(Beginning of SUPPLIED ENTRIES)
(** C2, as the code has it: the loop of [dataToWave] runs over the first
    [samps*chans] decoded values and stops at a value the width's format
    cannot hold.  For parameters the writer accepts and can store in the
    header, whenever every one of those clamped values fits the format
    (always so for the widths 2, 3 and 4) and the decoded frames hold more
    than [samps*chans] values, exactly [samps*chans] sample values are
    written, they are the data of the file [decode] leaves, and frames
    appended after them change nothing. *)
Theorem decode_writes_sample_count (d : dtype) (ins : npz)
  (decoder : frames -> frames) (chans samps width rate : Z)
  (c : Struct.format) :
  decode_params ins = Ok (chans, samps, width, rate) ->
  1 <= chans -> 1 <= rate -> 1 <= width <= 4 -> 0 <= samps ->
  width_format width = Ok c ->
  header_fits chans width rate (samps * chans * Z.of_nat (Struct.size c)) = true ->
  let n := Z.to_nat (samps * chans) in
  let outputs := decoder (npz_data ins) in
  let out := map (decode_sample d) (concat outputs) in
  (n < length (concat outputs))%nat ->
  (width = 1 ->
   Forall (fun v => Struct.representable Struct.Fb v = true) (firstn n out)) ->
  exists w g,
    decode d ins decoder = Ok (w, None) /\
    Wave.w_written w = map (Struct.packed c) (firstn n out) /\
    length (Wave.w_written w) = n /\
    decode_file d ins decoder = Ok g /\
    Wave.payload g = concat (map (Struct.packed c) (firstn n out)) /\
    Z.of_nat (length (Wave.payload g)) = samps * chans * Z.of_nat (Struct.size c) /\
    (forall extra,
       decode d ins (fun x => decoder x ++ extra) = Ok (w, None) /\
       decode_file d ins (fun x => decoder x ++ extra) = Ok g).
Proof.
  intros Hpar Hc Hr Hw Hs Hfmt Hfits n outputs out Hlen Hb.
  assert (Hcb : c = Struct.Fb -> width = 1).
  { intros ->. unfold width_format in Hfmt.
    destruct (Z.eqb_spec width 1); [assumption|].
    repeat match type of Hfmt with
           | (if ?a =? ?b then _ else _) = _ => destruct (a =? b)
           end; discriminate. }
  assert (Hrep : Forall (fun v => Struct.representable c v = true) (firstn n out)).
  { destruct c; try (apply Hb, Hcb; reflexivity);
      apply Forall_firstn_of, Forall_map, Forall_forall; intros x _;
      apply norm_fits; discriminate. }
  assert (Hout : (n < length out)%nat).
  { unfold out. rewrite length_map. exact Hlen. }
  destruct (decode_run d ins decoder chans samps width rate c Hpar Hc Hr Hw Hs
              Hfmt Hfits Hout Hrep) as (Hrun & Hfile & Hsize).
  eexists. eexists. split; [exact Hrun|].
  cbn [Wave.w_written Wave.payload]. fold n.
  split; [reflexivity|].
  split; [rewrite length_map, length_firstn; unfold n, out, outputs in *; lia|].
  split; [exact Hfile|]. split; [reflexivity|]. split; [exact Hsize|].
  intros extra.
  assert (Hsame : firstn n (map (decode_sample d)
                              (concat (decoder (npz_data ins) ++ extra))) =
                  firstn n out).
  { rewrite concat_app, map_app. fold outputs out.
    rewrite firstn_app. replace (n - length out)%nat with 0%nat by lia.
    now rewrite firstn_O, app_nil_r. }
  destruct (decode_run d ins (fun x => decoder x ++ extra) chans samps width
              rate c Hpar Hc Hr Hw Hs Hfmt Hfits) as (Hrun' & Hfile' & _).
  - cbv beta. rewrite length_map, concat_app, length_app. fold outputs. lia.
  - cbv beta. fold n. rewrite Hsame. exact Hrep.
  - cbv beta in Hrun', Hfile'. fold n in Hrun', Hfile'.
    rewrite Hsame in Hrun', Hfile'. split; assumption.
Qed.

Lemma decode_writes_sample_count_witness :
  exists w g,
    decode Float32 {| npz_data := [[0.5; 0.25; 0; 0]]%float;
                      npz_params := [2; 1; 2; 8000] |} (fun x => x)
      = Ok (w, None) /\
    length (Wave.w_written w) = 2%nat /\
    decode_file Float32 {| npz_data := [[0.5; 0.25; 0; 0]]%float;
                           npz_params := [2; 1; 2; 8000] |} (fun x => x)
      = Ok g /\
    Z.of_nat (length (Wave.payload g)) = 4.
Proof.
  destruct (decode_writes_sample_count Float32
              {| npz_data := [[0.5; 0.25; 0; 0]]%float;
                 npz_params := [2; 1; 2; 8000] |} (fun x => x) 2 1 2 8000
              Struct.Fh)
    as (w & g & Hrun & _ & Hn & Hfile & _ & Hsize & _).
  - reflexivity.
  - lia.
  - lia.
  - lia.
  - lia.
  - reflexivity.
  - reflexivity.
  - simpl. lia.
  - discriminate.
  - exists w, g. repeat split; assumption.
Defined.

(** C2, as the specification words it, fails on a width-1 stream: the file
    of one sample 0 is encoded, the decoder answers 0.875 everywhere, the
    clamped value 24576 does not fit a signed byte, and the loop is left
    with [struct.error] before anything is written, where one value was to
    be written. *)
Lemma width1_decode_writes_nothing :
  let fit := fun (_ : Z) (_ : frames) =>
    {| encoder_predict := fun x => x;
       decoder_predict := map (map (fun _ => 0.875%float)) |} in
  exists ins dec w,
    encode fit (Wave.mk_wav 1 1 8000 [x00]) = Ok (ins, dec) /\
    decode_params ins = Ok (1, 1, 1, 8000) /\
    (forall d : dtype,
       decode d ins dec = Ok (w, Some StructError) /\
       decode_file d ins dec = Err StructError) /\
    length (Wave.w_written w) = 0%nat /\
    Z.to_nat (1 * 1) = 1%nat.
Proof.
  cbv zeta. eexists. eexists.
  exists {| Wave.w_nchannels := Some 1; Wave.w_sampwidth := Some 1;
            Wave.w_framerate := Some 8000; Wave.w_written := [] |}.
  split; [vm_compute; reflexivity|].
  split; [reflexivity|].
  split; [intros d; destruct d; split; vm_compute; reflexivity|].
  split; reflexivity.
Qed.

(** ** The parameters through [encode] and [decode] *)

Lemma width_format_size (w : Z) (c : Struct.format) :
  width_format w = Ok c -> w <> 3 -> Z.of_nat (Struct.size c) = w.
Proof.
  unfold width_format. intros Hc H3.
  repeat match type of Hc with
         | (if ?a =? ?b then _ else _) = _ =>
             destruct (Z.eqb_spec a b) as [E|?]; [subst w|]
         end;
    try (injection Hc as <-; reflexivity); try discriminate; congruence.
Qed.

Lemma plain_width_format (w : Z) :
  In w [1; 2; 4; 8] ->
  exists c, width_format w = Ok c /\ w <> 3 /\ Z.of_nat (Struct.size c) = w.
Proof.
  intros Hin. simpl in Hin.
  destruct Hin as [<- | [<- | [<- | [<- | []]]]]; eexists;
    (split; [reflexivity|]); (split; [discriminate|reflexivity]).
Qed.

(** A file the [wave] module opens, of width 1, 2, 4 or 8 and with the
    frames it announces, is read without exception, into [samps*chans]
    samples. *)
Lemma dataFromWave_ok (f : Wave.wav) (r : Wave.reader) :
  Wave.open_read f = Ok r ->
  In (Wave.r_sampwidth r) [1; 2; 4; 8] ->
  Wave.r_nframes r * Wave.r_nchannels r * Wave.r_sampwidth r
    <= Z.of_nat (length (Wave.payload f)) ->
  exists data,
    dataFromWave f =
      Ok (data, Wave.r_nchannels r, Wave.r_nframes r, Wave.r_sampwidth r,
          Wave.r_framerate r) /\
    length data = Z.to_nat (Wave.r_nframes r * Wave.r_nchannels r).
Proof.
  intros Hopen Hin Hwhole.
  destruct (plain_width_format _ Hin) as (c & Hc & H3 & Hsz).
  eexists. split; [apply (dataFromWave_plain f r Hopen c); assumption|].
  now rewrite length_map, chunk_length.
Qed.

(** C6: for every valid input stream (a file of width 1, 2, 4 or 8 that
    holds the frames it announces) the parameters [decode] recovers from
    the container [encode] produced are the stream's channel count, frame
    count, sample width and sample rate, and these four values are the ones
    [decode] hands to [dataToWave]: a run left without exception has put
    them in the header and has written [samps*chans] values. *)
Theorem params_roundtrip (fit : Z -> frames -> autoencoder) (d : dtype)
  (f : Wave.wav) (r : Wave.reader) :
  Wave.open_read f = Ok r ->
  In (Wave.r_sampwidth r) [1; 2; 4; 8] ->
  Wave.r_nframes r * Wave.r_nchannels r * Wave.r_sampwidth r
    <= Z.of_nat (length (Wave.payload f)) ->
  Z.of_N (Wave.chunksize f) < 2 ^ 32 ->
  100 <= Wave.r_framerate r ->
  let chans := Wave.r_nchannels r in
  let samps := Wave.r_nframes r in
  let width := Wave.r_sampwidth r in
  let samp_rate := Wave.r_framerate r in
  exists ins dec,
    encode fit f = Ok (ins, dec) /\
    npz_params ins = [chans; samps; width; samp_rate] /\
    decode_params ins = Ok (chans, samps, width, samp_rate) /\
    decode d ins dec =
      (out <- decode_out d ins dec ;;
       Ok (dataToWave out chans samps width samp_rate)) /\
    (forall out w,
       decode_out d ins dec = Ok out ->
       dataToWave out chans samps width samp_rate = (w, None) ->
       decode d ins dec = Ok (w, None) /\
       Wave.w_nchannels w = Some chans /\
       Wave.w_sampwidth w = Some width /\
       Wave.w_framerate w = Some samp_rate /\
       length (Wave.w_written w) = Z.to_nat (samps * chans)).
Proof.
  intros Hopen Hin Hwhole Hsize Hrate. cbv zeta.
  destruct (dataFromWave_ok f r Hopen Hin Hwhole) as (data & Hread & _).
  destruct (encode_inputs_spec data (Wave.r_framerate r) Hrate)
    as (inputs & Hin' & _).
  destruct (opened_header f r Hopen) as (Hc & Hw & Hs0 & _ & _ & Hfit).
  assert (H64 : int64_min <= Wave.r_nframes r * Wave.r_nchannels r <= int64_max).
  { change (2 ^ 32) with 4294967296 in Hsize.
    unfold int64_min, int64_max. nia. }
  assert (Hdec : forall ins dec,
             npz_params ins =
               [Wave.r_nchannels r; Wave.r_nframes r; Wave.r_sampwidth r;
                Wave.r_framerate r] ->
             decode d ins dec =
             (out <- decode_out d ins dec ;;
              Ok (dataToWave out (Wave.r_nchannels r) (Wave.r_nframes r)
                    (Wave.r_sampwidth r) (Wave.r_framerate r)))).
  { intros ins dec Hp. unfold decode, decode_params. rewrite Hp.
    cbn [index nth_error bind].
    destruct (decode_out d ins dec) as [out|e]; cbn [bind]; [|reflexivity].
    now rewrite dataToWave_int64. }
  eexists. eexists. split.
  { unfold encode. rewrite Hread. cbn [bind]. rewrite Hin'. cbn [bind].
    reflexivity. }
  cbn [npz_params]. split; [reflexivity|]. split; [reflexivity|].
  split; [apply Hdec; reflexivity|].
  intros out w Hout Hrun. split.
  - rewrite Hdec by reflexivity. rewrite Hout. cbn [bind]. now rewrite Hrun.
  - now apply (dataToWave_success_inv PyInt out).
Qed.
(End of SUPPLIED ENTRIES)
**TASK PROMPT**
Taking the material above, extract exactly and only the lines from the line with "intros Hopen Hin Hwhole Hsize" to the line with "as (inputs & Hin' & _).", inclusive of both.

**EXERCISE OUTPUT**
  intros Hopen Hin Hwhole Hsize Hrate. cbv zeta.
  destruct (dataFromWave_ok f r Hopen Hin Hwhole) as (data & Hread & _).
  destruct (encode_inputs_spec data (Wave.r_framerate r) Hrate)
    as (inputs & Hin' & _).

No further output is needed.